Susan Atefat Prize for Creative Nonfiction
Lee Anne Gallaway-Mitchell, “The Tax of Quick Alarm”

“One thing I particularly love about “The Tax of Quick Arm” is how immersed the author made me feel in the life of a military spouse in Korea—this is a life I’d rarely, if ever, contemplated on my own, and suddenly she had me *right there,* and she did it with grace and efficiency. The dual way she uses the MOPP system is also brilliant. And most of all, I feel like this is an essay the world *needs* right now, when so many women are at MOPP 3 because of systems they did not build and can’t control. It is, sadly, wonderful timing for this piece to find an audience.”

– Kristi Coulter, Judge

Finalists:
Jill Christman, “The Sandbox Ghost,” Frank Walters, “Judging the Distance,” Mary Petty Anderson, “Newt Terrell,” and David Mairowitz, “Transcribing Robert”

Rumi Prize for Poetry
L.A. Johnson, for “Where Warm and Cool Air Meet,” “Downriver,” “Radiant Stranger,” and “House Full of Someones”

“What is sight, what is smell, how do they lead us into life, into what we believe and become? In “House Full of Someones” we are strangers, we are putting our eyes to the window, we are with the speaker of the poem, we are curious, what world is this? We are caught in between the dead and the living, we are in the language. I am in awe of how the poem progresses, of what it seeks to achieve. At the end, the poem knows that knowledge is gotten through waiting, through patience, and as we wait with it, I ask myself, what have I learnt? Yes, it is too late for the dead to go back, to be alive, but what possibility lies in death? What becomes of us, of the dead in this world? What have we smelled, what have we seen, what do we wait for?

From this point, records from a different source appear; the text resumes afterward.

Lemma failed_handler_keeps_state_witness :
  let m : runner := pushAction A1 tt (start fresh) in
  let m' : runner := tick failing_table (set_timeouts 1 m) in
  let m'' : runner :=
    observe UnhandledRejection (set_awaiting [] m') in
  (status m <> STOP_PENDING
   /\ actionQueue m = [queued A1]
   /\ fails (Throws : Outcome states) = true
   /\ step failing_table EvTimeout m = Some m'
   /\ currentState m' = S1
   /\ actionQueue m' = []
   /\ status m' = RUNNING
   /\ timeouts m' = 1
   /\ log m' = [Invoked S1 (queued A1)]
   /\ exists w, awaiting m' = [w] /\ failing w = true)
  /\ (nth_error (awaiting m') 0 = Some (AwaitProcess false)
      /\ step failing_table (EvResume 0) m' = Some m''
      /\ currentState m'' = S1
      /\ actionQueue m'' = []
      /\ status m'' = RUNNING
      /\ timeouts m'' = 1
      /\ (log m'' = log m' \/ log m'' = log m' ++ [UnhandledRejection])
      /\ (awaiting m'' = put_nth 0 (AwaitProcess false) (awaiting m')
          \/ awaiting m'' = drop_nth 0 (awaiting m'))).
Proof.
  intros m m' m''.
  assert (Hst : status m <> STOP_PENDING) by discriminate.
  split.
  - split; [exact Hst|]. do 3 (split; [reflexivity|]).
    exact (proj1 (failed_handler_keeps_state failing_table)
                 m m' (queued A1) [] (fun _ => Throws)
                 Hst eq_refl eq_refl eq_refl eq_refl).
  - do 2 (split; [reflexivity|]).
    exact (proj2 (failed_handler_keeps_state failing_table)
                 m' m'' 0 (AwaitProcess false) eq_refl eq_refl eq_refl).
Defined.

Lemma lifecycle_edges_witness :
  let m : runner := fresh in
  let m' : runner := stop 0 m in
  step quick_table (EvStop 0) m = Some m'
  /\ lifecycle_edge (EvStop 0 : Event actions unit) STOPPED STOP_PENDING = true
  /\ (is_start (EvStop 0 : Event actions unit) = true ->
      status m <> STOPPED -> m' = m).
Proof.
  intros m m'; split; [reflexivity|].
  exact (@lifecycle_edges _ _ _ quick_table (EvStop 0) m m' eq_refl).
Defined.

(** *** The further properties at concrete runs *)

Lemma quick_table_synchronous : synchronous quick_table.
Proof.
  intros s a h d H; destruct s, a; simpl in H; try discriminate;
    injection H as <-; reflexivity.
Qed.

Lemma quick_table_never_fails : never_fails quick_table.
Proof.
  intros s a h d H; destruct s, a; simpl in H; try discriminate;
    injection H as <-; reflexivity.
Qed.

Lemma never_started_stays_initial_witness :
  let es := [push A1; push A2] in
  let m : runner := pushAction A2 tt (pushAction A1 tt fresh) in
  forallb (@not_lifecycle actions unit) es = true
  /\ run quick_table es fresh = Some m
  /\ getCurrentState m = S1
  /\ actionQueue m = pushed es
  /\ status m = STOPPED
  /\ idle m
  /\ log m = [].
Proof.
  intros es m.
  split; [reflexivity|]. split; [reflexivity|].
  exact (@never_started_stays_initial _ _ _ quick_table S1 es m eq_refl eq_refl).
Defined.

Lemma guard_never_set_witness :
  let m : runner := pushAction A1 tt (start fresh) in
  reachable quick_table m
  /\ queuedProcessing m = None
  /\ queueProcessing m = set_timeouts 3 m.
Proof.
  intros m.
  assert (Hr : reachable quick_table m)
    by (exists S1, [EvStart; push A1]; reflexivity).
  split; [exact Hr | exact (guard_never_set Hr)].
Defined.

Lemma callback_only_while_stop_pending_witness :
  let m : runner := tick quick_table (set_timeouts 1 (stop 7 (start fresh))) in
  reachable quick_table m
  /\ status m <> STOP_PENDING
  /\ stopCallback m = None.
Proof.
  intros m.
  assert (Hr : reachable quick_table m)
    by (exists S1, [EvStart; EvStop 7; EvTimeout]; reflexivity).
  assert (Hst : status m <> STOP_PENDING) by discriminate.
  split; [exact Hr|]. split; [exact Hst|].
  exact (callback_only_while_stop_pending Hr Hst).
Defined.

Lemma current_state_is_last_adopted_witness :
  let es := [EvStart; push A1; EvTimeout; EvResume 0] in
  let m : runner :=
    mkManager S2 [] RUNNING None None 1 [AwaitProcess true]
              [Invoked S1 (queued A1); Adopted S2] in
  run quick_table es fresh = Some m
  /\ getCurrentState m = last_adopted S1 (log m).
Proof.
  intros es m.
  split; [reflexivity|].
  exact (@current_state_is_last_adopted _ _ _ quick_table S1 es m eq_refl).
Defined.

There are poems that teach us about the fullness of our humanity, that open spaces and show us the world that exists just beyond what we have been used to. When I read “Where Warm and Cool Air Meet”, “Downriver” and “Radiant Stranger,” I was ushered into a world where grace is alive and grief is pain, but also the gateway to hope. In the world of these poems even joy must be disguised before it is achieved and at the end of pain there is rebirth, a human life for a lemon. At first this looks impossible, but the language of these poems is alive, it is real, it leads us not just into the process of grief but also through the process of rebirth.”

– Romeo Oriogun, Judge

Finalists:
Danielle Williams, Monique Ferrell, Julia Kolchinsky Dasbach, Tom Laichas, Sally Lipton Derringer, George Kramer, Christopher Shipman, Doug Ramspeck, and Betsy Sholl

Each winner receives $1000; the winning will appear in our Fall Issue.